Location
- 741 Main Street Pleasant Plains, Arkansas 72568 United States
- Coordinates: 35°32′50″N 91°37′29″W﻿ / ﻿35.54722°N 91.62472°W

Information
- School type: Public comprehensive
- Status: Open
- School district: Midland School District
- CEEB code: 042060
- NCES School ID: 050002001298
- Principal: Edwin Buttersworth
- Teaching staff: 49.06 (on FTE basis)
- Grades: 7–12
- Enrollment: 240 (2023-2024)
- Student to teacher ratio: 4.89
- Education system: ADE Smart Core
- Classes offered: Regular, Advanced Placement (AP)
- Campus type: Rural
- Colors: Red, white, and blue
- Fight song: The Horse
- Athletics conference: 1A 2 South (2012–14)
- Sports: Volleyball, golf, dance, cheer, basketball, baseball, softball, track, football.
- Mascot: Mustang horse
- Team name: Midland Mustangs
- Accreditation: ADE AdvancED (1990–)
- Affiliation: Arkansas Activities Association
- Website: midlandschools.org

= Midland High School (Arkansas) =

Midland High School (MHS) is an accredited comprehensive public high school located in Pleasant Plains, Arkansas, United States. MHS provides secondary education for approximately 240 students in grades 7 through 12. It is one of four public high schools in Independence County and the sole high school of the Midland School District.

== Academics ==
Midland High School is a Title I school accredited by the Arkansas Department of Education (ADE) and has been accredited by AdvancED since 1990.

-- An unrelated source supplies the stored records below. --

Lemma category_order_lexicographic_witness :
  exists (order : list string) (annotations : list call),
    create_hybrid_plot Sample.priced "Fee_cleaned" "Ownership" "Fee" "Fee ($)"
    = Ok ((if bool_decide (Text "Independent" ∈ Sample.priced_labels)
           then [violinplot
                   (df_where Sample.priced_rows
                      (eq_at (Object Sample.priced_labels) (PyStr "Independent")))
                   "Ownership" "Fee_cleaned" (PyStr <$> order)]
           else [])
          ++ swarmplot Sample.priced_rows "Ownership" "Fee_cleaned"
               (PyStr <$> order)
          :: annotations
          ++ [set_title "Fee"; set_xlabel "Ownership"; set_ylabel "Fee ($)"]) /\
    Sorted String.le order /\
    exists plot_df' (kept' : list cell) (annotations' : list call),
      create_hybrid_plot (df_take [4; 2; 0; 1; 3]%nat Sample.priced)
        "Fee_cleaned" "Ownership" "Fee" "Fee ($)"
      = Ok ((if bool_decide (Text "Independent" ∈ kept')
             then [violinplot
                     (df_where plot_df'
                        (eq_at (Object kept') (PyStr "Independent")))
                     "Ownership" "Fee_cleaned" (PyStr <$> order)]
             else [])
            ++ swarmplot plot_df' "Ownership" "Fee_cleaned" (PyStr <$> order)
            :: annotations'
            ++ [set_title "Fee"; set_xlabel "Ownership"; set_ylabel "Fee ($)"]).
Proof.
  destruct (category_order_lexicographic Sample.priced "Fee_cleaned" "Ownership"
              "Fee" "Fee ($)" Sample.priced_rows Sample.priced_labels
              (Float64 [F64.of_Z 1000; F64.of_Z 2500; F64.of_Z 1895]))
    as (order & annotations & Hplot & Hs & _ & _ & Hperm).
  - by_computation.
  - vm_compute. reflexivity.
  - vm_compute. reflexivity.
  - vm_compute. reflexivity.
  - vm_compute. reflexivity.
  - reflexivity.
  - exists order, annotations. split; [exact Hplot|]. split; [exact Hs|].
    destruct (Hperm [4; 2; 0; 1; 3]%nat)
      as (plot_df' & kept' & annotations' & _ & _ & Hplot').
    { by_computation. }
    exists plot_df', kept', annotations'. exact Hplot'.
Defined.

(** *** The chart of a table with numbers and text labels

    With a numeric value column and a text category column the function
    returns: no step of it raises. *)

Lemma hybrid_plot_returns
    df value_col category_col title ylabel (values : Series)
    (cells : list cell) :
  well_formed df ->
  df !! value_col = Some values ->
  is_numeric_dtype values = true ->
  df !! category_col = Some (Object cells) ->
  exists calls,
    create_hybrid_plot df value_col category_col title ylabel = Ok calls.
Proof.
  intros Hwf Hvalues Hnum Hcells.
  assert (dropna [value_col; category_col] df
          = Ok (df_where df (holds_all [value_col; category_col] df))) as Hdrop.
  { apply dropna_is_Ok. repeat constructor; by eexists. }
  set (plot_df := df_where df _) in *.
  destruct (df_empty plot_df) eqn:Hrows.
  { unfold create_hybrid_plot. rewrite Hdrop. cbn [mbind result_bind].
    rewrite Hrows. by eexists. }
  destruct (hybrid_plot_chart df value_col category_col title ylabel plot_df
              (omap (fun i => cells !! i)
                 (where_ (nrows df) (holds_all [value_col; category_col] df)))
              (take (where_ (nrows df) (holds_all [value_col; category_col] df))
                 values))
    as (order & groups & _ & _ & _ & _ & _ & ->); try done.
  - by apply (getitem_df_where df _ category_col (Object cells)).
  - by apply getitem_df_where.
  - by rewrite take_numeric.
  - by eexists.
Qed.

The assumed course of study follows the ADE Smart Core curriculum developed by the Arkansas Department of Education (ADE), which requires students to complete at least 22 units prior to graduation. Students complete regular coursework and exams and may take Advanced Placement (AP) courses and exams with the opportunity to receive college credit.

== Athletics ==
The Midland High School mascot is the Mustang with red, white and blue serving as the school colors.

The Midland Mustangs compete in interscholastic activities within the 1A Classification, the state's smallest classification administered by the Arkansas Activities Association. For 2012–14, the Mustangs play within the 1A 2 South Conference.

Midland fields junior varsity and varsity teams in football, volleyball, golf (boys/girls), dance, basketball (boys/girls), baseball, softball, track and field (boys/girls), along with cheer and dance.